Dari fakta-fakta diatas seharusnya menyadarkan kita, bahwa kita butuh pemimpin bertaqwa yang berpegang teguh pada prinsip “wajibnya seorang Khalifah (kepala negara) melakukan ri’ayah (pelayanan) terhadap urusan-urusan rakyatnya.” Karena kepala negara ialah seorang pelayan rakyat dan akan dimintai pertanggungjawaban atas pelayanan yang ia lakukan. Jika ia lalai dan abai dalam melayani urusan rakyat, niscaya kekuasaan yang ada di tangannya akan menjadi sebab penyesalan dirinya di hari akhir kelak. Sebagaimana yang diingatkan oleh Rasulullah Saw: “Barang siapa yang diangkat oleh Allah menjadi pemimpin bagi kaum Muslim, lalu ia menutupi dirinya tanpa memenuhi kebutuhan mereka, (menutup) perhatian terhadap mereka, dan kemiskinan mereka. Allah akan menutupi (diri-Nya), tanpa memenuhi kebutuhannya, perhatian kepadanya dan kemiskinannya.” (HR Abu Daud dan Tirmidzi dari Abu Maryam).
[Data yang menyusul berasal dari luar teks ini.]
(* ===== verification/Kqueue.v ===== *)
(** * Kqueue: [src/io/net/socketmonitor-kqueue.cpp]

    The back end of the BSDs and macOS, which queues its changes and hands them to the
    kernel when it waits. The kernel is modelled as its manual describes [kevent()]:
    changes are applied in their order; one that is rejected is reported in the event list
    as long as there is room; with rejections to report it does not wait; closing a
    descriptor removes what was registered for it. How a wait ends is given. *)

From stdpp Require Import gmap.
From S2P Require Import Prelude MonitorBackends.

(** ** Data *)

Definition EVFILT_READ : Z := -1.
Definition EVFILT_WRITE : Z := -2.
Definition EV_ADD : Z := 0x0001.
Definition EV_DELETE : Z := 0x0002.
Definition EV_ENABLE : Z := 0x0004.
Definition EV_DISABLE : Z := 0x0008.
Definition EV_OOBAND : Z := 0x2000.
Definition EV_ERROR : Z := 0x4000.
Definition EV_EOF : Z := 0x8000.

(** The members of a [struct kevent] that are looked at. *)
Record kevent := mkkevent { ident : Z; ev_filter : Z; flags : Z }.
Definition blank_kevent : kevent := mkkevent 0 0 0.

(* @src src/src/io/net/socketmonitor-kqueue.cpp:28-28 MAXCHANGES *)
Definition MAXCHANGES : nat := 32.
(* @src src/src/io/net/socketmonitor-kqueue.cpp:32-32 KQUEUE_BATCH *)
Definition KQUEUE_BATCH : nat := 256.
(* @src src/src/io/net/socketmonitor-kqueue.cpp:27-27 MAXSOCK *)
Definition KQUEUE_MAXSOCK : nat := Eval vm_compute in Z.to_nat 4096.

(** ** The kernel *)

(** What is registered for a descriptor and a filter. *)
Record knote := mkknote { enabled : bool; oob : bool }.
Abbreviation Knotes := (gmap (Z * Z) knote).

Record Kernel := mkKernel { opened : gset Z; knotes : Knotes }.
Maka dengan berpegang teguh pada prinsip itu pemimpin bertaqwa akan melakukan upaya maksimal untuk terhindar dari krisis kesehatan dan ekonomi. 

Namuun tentunya tidak cukup hanya dengan mengganti pemimpin saja karena terbukti setelah sekian tahun pergantian pemimpin hasilnya masih seperti itu saja, bahkan lebih parah. Maka untuk memeperoleh perubahan yang secara mendasar jelas dibutuhkan pergantian system yang menerapkan hukum syara. Karena tidak cukup jika hanya memiliki pribadi yang baik saja.
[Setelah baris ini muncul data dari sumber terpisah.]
(* ===== verification/SocketAddress.v ===== *)
(** * SocketAddress: [InetSocketAddress] of [src/io/net/socketaddress.cpp]

    An address with a port, and the [sockaddr] built of them, which the object keeps until
    its address changes. The structures are those of a 64-bit little-endian Linux: the
    family in the byte order of the host, the port in that of the network. *)

From S2P Require Import Prelude Strings.
From S2P Require Inet.
Import Inet (Version, Unspecified, IPv4, IPv6, InetAddress, mkInetAddress, Resolved, Unresolved).

(** ** The structures of the system *)

Definition AF_UNSPEC : Z := 0.
Definition AF_INET : Z := 2.
Definition AF_INET6 : Z := 10.

(** [htons] and [ntohs], as bytes in memory. *)
Definition be16 (p : Z) : bytes := rev (le_bytes 2 p).
Definition be16_value (l : bytes) : Z := le_value (rev l).

(** [sockaddr_in]: family, port, address, padding; [sockaddr_in6]: family, port, flow,
    address, scope. *)
Definition sockaddr_in (port : Z) (sin_addr : bytes) : bytes :=
  le_bytes 2 AF_INET ++ be16 port ++ sin_addr ++ replicate 8 (chr 0).
Definition sockaddr_in6 (port : Z) (sin6_addr : bytes) : bytes :=
  le_bytes 2 AF_INET6 ++ be16 port ++ replicate 4 (chr 0) ++ sin6_addr ++ replicate 4 (chr 0).

(** The fields of a [sockaddr_storage], read as the one and as the other. *)
Definition ss_family (st : bytes) : Z := le_value (take 2 st).
Definition sin_port (st : bytes) : Z := be16_value (take 2 (drop 2 st)).
Definition sin_addr (st : bytes) : bytes := take 4 (drop 4 st).
Definition sin6_addr (st : bytes) : bytes := take 16 (drop 8 st).

(** ** The object *)

(** [cached] is [data]: empty, or the structure handed out. *)
(* @src src/include/samurai/io/net/socketaddress.h:33-68 Samurai::IO::Net::InetSocketAddress *)
Record InetSocketAddress := mkInetSocketAddress { cached : bytes; addr : InetAddress; port : Z }.

(** [InetAddress()]. *)
(* @src src/src/io/net/inetaddress.cpp:97-101 Samurai::IO::Net::InetAddress::InetAddress *)
Definition no_address : InetAddress := mkInetAddress Unspecified Inet.zero_data [] Unresolved.

(* @src src/src/io/net/socketaddress.cpp:10-13 Samurai::IO::Net::InetSocketAddress::InetSocketAddress *)
Definition new_default : InetSocketAddress := mkInetSocketAddress [] no_address 0.

(* @src src/src/io/net/socketaddress.cpp:16-28 Samurai::IO::Net::InetSocketAddress::InetSocketAddress *)
Definition new_copy (isa : InetSocketAddress) : InetSocketAddress :=
  mkInetSocketAddress [] (addr isa) (port isa).

(* @src src/src/io/net/socketaddress.cpp:31-35 Samurai::IO::Net::InetSocketAddress::InetSocketAddress *)
Definition new_address (addr_ : InetAddress) (port_ : Z) : InetSocketAddress :=
  mkInetSocketAddress [] addr_ port_.

(* @src src/src/io/net/socketaddress.cpp:38-42 Samurai::IO::Net::InetSocketAddress::InetSocketAddress *)
Definition new_port (inet_pton : Version -> bytes -> option bytes) (port_ : Z) : InetSocketAddress :=
  mkInetSocketAddress [] (Inet.new_InetAddress inet_pton (lit "0.0.0.0")) port_.

(* @src src/src/io/net/socketaddress.cpp:45-49 Samurai::IO::Net::InetSocketAddress::InetSocketAddress *)
Definition new_text (inet_pton : Version -> bytes -> option bytes) (ip : bytes) (port_ : Z) (version : Version) : InetSocketAddress :=
  mkInetSocketAddress [] (Inet.new_InetAddress_version inet_pton ip version) port_.

(** [same] says that both are one object. *)
(* @src src/src/io/net/socketaddress.cpp:55-66 Samurai::IO::Net::InetSocketAddress::operator= *)
Definition assign (same : bool) (isa this : InetSocketAddress) : InetSocketAddress :=
  if same then this else mkInetSocketAddress [] (addr isa) (port isa).

(* @src src/src/io/net/socketaddress.cpp:81-93 Samurai::IO::Net::InetSocketAddress::toString *)
Definition toString (inet_ntop : Version -> bytes -> option bytes) (this : InetSocketAddress) : bytes :=
  let address := Inet.toString inet_ntop (addr this) in
  let portstr := to_string (port this) in
  match Inet.version (addr this) with
  | IPv4 => address ++ lit ":" ++ portstr
  | IPv6 => lit "[" ++ address ++ lit "]:" ++ portstr
  | Unspecified => []
  end.

(* @src src/src/io/net/socketaddress.cpp:96-98 Samurai::IO::Net::InetSocketAddress::isLinkLocal *)
Definition isLinkLocal (this : InetSocketAddress) : bool := Inet.isLinkLocal (addr this).

(* @src src/src/io/net/socketaddress.cpp:101-110 Samurai::IO::Net::InetSocketAddress::getSockAddrFamily *)
Definition getSockAddrFamily (this : InetSocketAddress) : Z :=
  match Inet.version (addr this) with IPv4 => AF_INET | IPv6 => AF_INET6 | Unspecified => AF_UNSPEC end.

(** The bytes behind the pointer, [None] when it is null. *)
(* @src src/src/io/net/socketaddress.cpp:113-139 Samurai::IO::Net::InetSocketAddress::getSockAddr *)
Definition getSockAddr (this : InetSocketAddress) : option bytes * InetSocketAddress :=
  match cached this with
  | _ :: _ => (Some (cached this), this)
  | [] =>
      let build sa := (Some sa, mkInetSocketAddress sa (addr this) (port this)) in
      match Inet.version (addr this) with
      | IPv4 => build (sockaddr_in (port this) (take 4 (Inet.data (addr this))))
      | IPv6 => build (sockaddr_in6 (port this) (take 16 (Inet.data (addr this))))
      | Unspecified => (None, this)
      end
  end.

(* @src src/src/io/net/socketaddress.cpp:143-152 Samurai::IO::Net::InetSocketAddress::getSockAddrSize *)
Definition getSockAddrSize (this : InetSocketAddress) : Z :=
  match Inet.version (addr this) with IPv4 => 16 | IPv6 => 28 | Unspecified => 0 end.

(** A refused address leaves none; the port is taken either way. *)
(* @src src/src/io/net/socketaddress.cpp:154-162 Samurai::IO::Net::InetSocketAddress::setRawSocketAddress *)
Definition setRawSocketAddress (raw : bytes) (port_ : Z) (version_ : Version) (this : InetSocketAddress) : InetSocketAddress :=
  mkInetSocketAddress [] (default no_address (Inet.setRawAddress raw version_ no_address)) port_.

(** What the system reported as a peer: the families the library knows, or nothing. The
    same lines are in [ServerSocket::internal_accept] and [DatagramSocket::read]. *)
(* @src src/src/io/net/serversocket.cpp:182-191 Samurai::IO::Net::ServerSocket::internal_accept *)
Definition from_storage (st : bytes) : option InetSocketAddress :=
  if ss_family st =? AF_INET then
    Some (setRawSocketAddress (sin_addr st) (sin_port st) IPv4 new_default)
  else if ss_family st =? AF_INET6 then
    Some (setRawSocketAddress (sin6_addr st) (sin_port st) IPv6 new_default)
  else None.

(** ** The structure handed out is that of the address *)

(** What the structure of an address and port is, said without the cache. *)
Definition structure_of (a : InetAddress) (p : Z) : option bytes :=
  match Inet.version a with
  | IPv4 => Some (sockaddr_in p (take 4 (Inet.data a)))
  | IPv6 => Some (sockaddr_in6 p (take 16 (Inet.data a)))
  | Unspecified => None
  end.

Definition cache_ok (s : InetSocketAddress) : Prop :=
  cached s = [] \/ structure_of (addr s) (port s) = Some (cached s).

(** What can happen to an object after it is constructed. *)
Inductive Change := Assign (same : bool) (isa : InetSocketAddress) | SetRaw (raw : bytes) (port_ : Z) (v : Version) | Ask.

Definition change (s : InetSocketAddress) (c : Change) : InetSocketAddress :=
  match c with
  | Assign same isa => assign same isa s
  | SetRaw raw p v => setRawSocketAddress raw p v s
  | Ask => (getSockAddr s).2
  end.

Lemma getSockAddr_spec s :
  cache_ok s -> (getSockAddr s).1 = structure_of (addr s) (port s) /\ cache_ok (getSockAddr s).2.
Proof.
  intros H. unfold getSockAddr. destruct (cached s) as [|c l] eqn:E.
  - unfold structure_of, cache_ok. destruct (Inet.version (addr s)) eqn:V; cbn -[sockaddr_in sockaddr_in6].
    + split; [done|]. by left.
    + split; [done|]. right. unfold structure_of. cbn [addr port]. by rewrite V.
    + split; [done|]. right. unfold structure_of. cbn [addr port]. by rewrite V.
  - split; [|done]. destruct H as [H|H]; [congruence|]. by rewrite H, E.
Qed.

Lemma change_ok s c : cache_ok s -> cache_ok (change s c).
Proof.
  intros H. destruct c as [same isa|raw p v|]; cbn [change].
  - unfold assign. destruct same; [done|]. by left.
  - by left.
  - by apply getSockAddr_spec.
Qed.

Lemma changes_ok l s : cache_ok s -> cache_ok (foldl change s l).
Proof. revert s. induction l as [|c l IH]; intros s H; [done|]. cbn [foldl]. by apply IH, change_ok. Qed.

(** The structure an object hands out is always that of the address and port it has then,
    however it was assigned to and asked before; it has the size the object says. *)
Theorem sockaddr_current l s :
  cached s = [] ->
  let s' := foldl change s l in
  (getSockAddr s').1 = structure_of (addr s') (port s').
Proof. intros H s'. apply getSockAddr_spec, changes_ok. by left. Qed.

Lemma sockaddr_current_witness :
  let s := foldl change new_default
             [SetRaw [chr 10; chr 0; chr 0; chr 1] 80 IPv4; Ask;
              SetRaw (replicate 15 (chr 0) ++ [chr 1]) 443 IPv6] in
  (getSockAddr s).1 = structure_of (addr s) (port s).
Proof.
  exact (sockaddr_current [SetRaw [chr 10; chr 0; chr 0; chr 1] 80 IPv4; Ask;
              SetRaw (replicate 15 (chr 0) ++ [chr 1]) 443 IPv6] new_default eq_refl).
Defined.

(** ** Round trip *)

(** Addresses as the constructors make them: sixteen bytes, zero past an IPv4 address. *)
Definition address_wf (a : InetAddress) : Prop :=
  length (Inet.data a) = 16%nat /\
  (Inet.version a = IPv4 -> Inet.data a = Inet.fill_data (take 4 (Inet.data a))).

Lemma be16_roundtrip p : 0 <= p < 2 ^ 16 -> be16_value (be16 p) = p.
Proof.
  intros. unfold be16, be16_value. rewrite rev_involutive, le_value_le_bytes. by apply Z.mod_small.
Qed.

Lemma length_be16 p : length (be16 p) = 2%nat.
Proof. done. Qed.

Lemma structure_size s : cached s = [] -> address_wf (addr s) ->
  match (getSockAddr s).1 with Some sa => zlen sa = getSockAddrSize s | None => getSockAddrSize s = 0 end.
Proof.
  intros Hc [Hl _]. unfold getSockAddr, getSockAddrSize. rewrite Hc.
  destruct (Inet.version (addr s)); [done|..];
    unfold sockaddr_in, sockaddr_in6, zlen; cbn [fst];
    rewrite !length_app, length_be16, length_take, !length_replicate, length_le_bytes, Hl; done.
Qed.

Lemma in_fields p raw rest : length raw = 4%nat ->
  let st := sockaddr_in p raw ++ rest in
  ss_family st = AF_INET /\ sin_port st = be16_value (be16 p) /\ sin_addr st = raw.
Proof.
  intros Hr st. destruct raw as [|a [|b [|c [|d [|]]]]]; try done.
Qed.

Lemma in6_fields p raw rest : length raw = 16%nat ->
  let st := sockaddr_in6 p raw ++ rest in
  ss_family st = AF_INET6 /\ sin_port st = be16_value (be16 p) /\ sin6_addr st = raw.
Proof.
  intros Hr st. split; [done|]. split; [done|]. unfold sin6_addr, st, sockaddr_in6.
  rewrite <- !app_assoc. change (take 16 (raw ++ (replicate 4 (chr 0) ++ rest)) = raw).
  rewrite <- Hr. apply take_app_length.
Qed.

(** What the system is given for an address, and hands back in a [sockaddr_storage] - of a
    peer that connected, of the sender of a datagram - is read as that address and port. *)
Theorem sockaddr_roundtrip s sa rest :
  cache_ok s -> address_wf (addr s) -> 0 <= port s < 2 ^ 16 ->
  (getSockAddr s).1 = Some sa ->
  exists t, from_storage (sa ++ rest) = Some t /\
    Inet.same_address (addr t) (addr s) = true /\ port t = port s /\ Inet.resolveState (addr t) = Resolved.
Proof.
  intros Hc [Hl H4] Hp Hg. destruct (getSockAddr_spec s Hc) as [E _]. rewrite Hg in E. symmetry in E.
  unfold structure_of in E. destruct (Inet.version (addr s)) eqn:V; [done|..]; injection E as <-.
  - destruct (in_fields (port s) (take 4 (Inet.data (addr s))) rest) as (F & P & A); [rewrite length_take; lia|].
    unfold from_storage. rewrite F, P, A, be16_roundtrip by done. cbn [Z.eqb].
    unfold setRawSocketAddress, Inet.setRawAddress. rewrite (bool_decide_eq_true_2 (IPv4 = IPv4)) by done.
    rewrite (bool_decide_eq_false_2 (IPv4 = IPv6)) by done.
    assert (zlen (take 4 (Inet.data (addr s))) = 4) as -> by (unfold zlen; rewrite length_take; lia).
    eexists. split; [reflexivity|]. cbn. unfold Inet.same_address. cbn.
    rewrite V, <- H4, !bool_decide_eq_true_2 by done. done.
  - destruct (in6_fields (port s) (take 16 (Inet.data (addr s))) rest) as (F & P & A); [rewrite length_take; lia|].
    unfold from_storage. rewrite F, P, A, be16_roundtrip by done. cbn [Z.eqb].
    unfold setRawSocketAddress, Inet.setRawAddress. rewrite (bool_decide_eq_true_2 (IPv6 = IPv6)) by done.
    rewrite (bool_decide_eq_false_2 (IPv6 = IPv4)) by done.
    rewrite firstn_all2 by lia.
    assert (zlen (Inet.data (addr s)) = 16) as -> by (unfold zlen; lia).
    eexists. split; [reflexivity|]. cbn. unfold Inet.same_address, Inet.fill_data. cbn.
    rewrite V, Hl. cbn. rewrite app_nil_r, !bool_decide_eq_true_2 by done. done.
Qed.

Lemma sockaddr_roundtrip_witness :
  let s := setRawSocketAddress [chr 192; chr 168; chr 1; chr 7] 8080 IPv4 new_default in
  exists t, from_storage (default [] (getSockAddr s).1 ++ replicate 112 (chr 0)) = Some t /\
    Inet.same_address (addr t) (addr s) = true /\ port t = port s /\ Inet.resolveState (addr t) = Resolved.
Proof.
  apply sockaddr_roundtrip; [by left| |cbn; lia|reflexivity]. split; [reflexivity|]. reflexivity.
Defined.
Bisa dilihat dari kepribadian Rasululah SAW tidak ada satupun orang yang meragukan kepribadian rasul apalagi kita sebagai orang muslim, gelar al amin pun didapatkan oleh Rasulullah SAW dari para kafir quraisy itu artinya bahwa siapapun mengakui dan tidak meragukan kepribadian Rasulullah SAW. Tapi ternyata kepribadian rasul pun tidak cukup mengubah semua tatanan kehidupan masyarakat, karena yang dibutuhkan adalah sistem yg baik oleh karena itu beliau memohon kepada Allah SWT, berkhalwat di gua hira sehingga turunlah wahyu kepada beliau yang wahyu itulah kemudian diterapakn dalam kehidupan masyarakat, itulah yang kemudian mengubah tatanan hidup orang jahiliyah dari biadab menjadi masyarakat yang beradab. 

Maka selain pemimpin yang bertaqwa, yang dibutuhkankan juga adalah negara islam atau khilafah yang sistemnya berdasarkan wahyuNya karena Negara Islam, Pemerintah akan selalu terikat dengan tuntunan syariah, termasuk dalam mengatasi wabah. Pemerintah akan bekerja keras dan serius untuk membatasi wabah penyakit di tempat kemunculannya sejak awal. Salah satunya dengan proses karantina wilayah terdampak. Dalam hal ini Nabi saw. bersabda: 
إِذَا سَمِعْتُمْ بِالطَّاعُونِ بِأَرْضٍ فَلاَ تَدْخُلُوهَا، وَإِذَا وَقَعَ بِأَرْضٍ وَأَنْتُمْ بِهَا فَلاَ تَخْرُجُوا مِنْهَا
Jika kalian mendengar wabah di suatu wilayah, janganlah kalian memasukinya. Jika wabah terjadi di tempat kalian berada, jgn kalian tinggalkan tempat itu (HR al-Bukhari). 

Metode karantina di dalam Negara Islam ini telah mendahului semua negara. Ini pula yang dilakukan oleh Khalifah Umar ra. saat terjadi wabah Tha’un pada era kepemimpinannya. Inilah yg seharusnya diteladani oleh para pemimpin Muslim saat menghadapi wabah. Ketika wabah telah menyebar dalam suatu wilayah, Negara wajib menjamin pelayanan kesehatan berupa pengobatan secara FREE untuk seluruh rakyat di wilayah wabah tersebut. Negara harus mendirikan rumah sakit, laboratorium pengobatan & fasilitas lainnya untuk mendukung pelayanan kesehatan masyarakat agar wabah segera berakhir. Negara pun wajib menjamin pemenuhan kebutuhan dasar rakyat, khususnya kebutuhan pangan rakyat di wilayah wabah tersebut. Adapun orang-orang sehat di luar wilayah yang dikarantina tetap melanjutkan kerja mereka sehingga kehidupan sosial dan ekonomi tetap berjalan.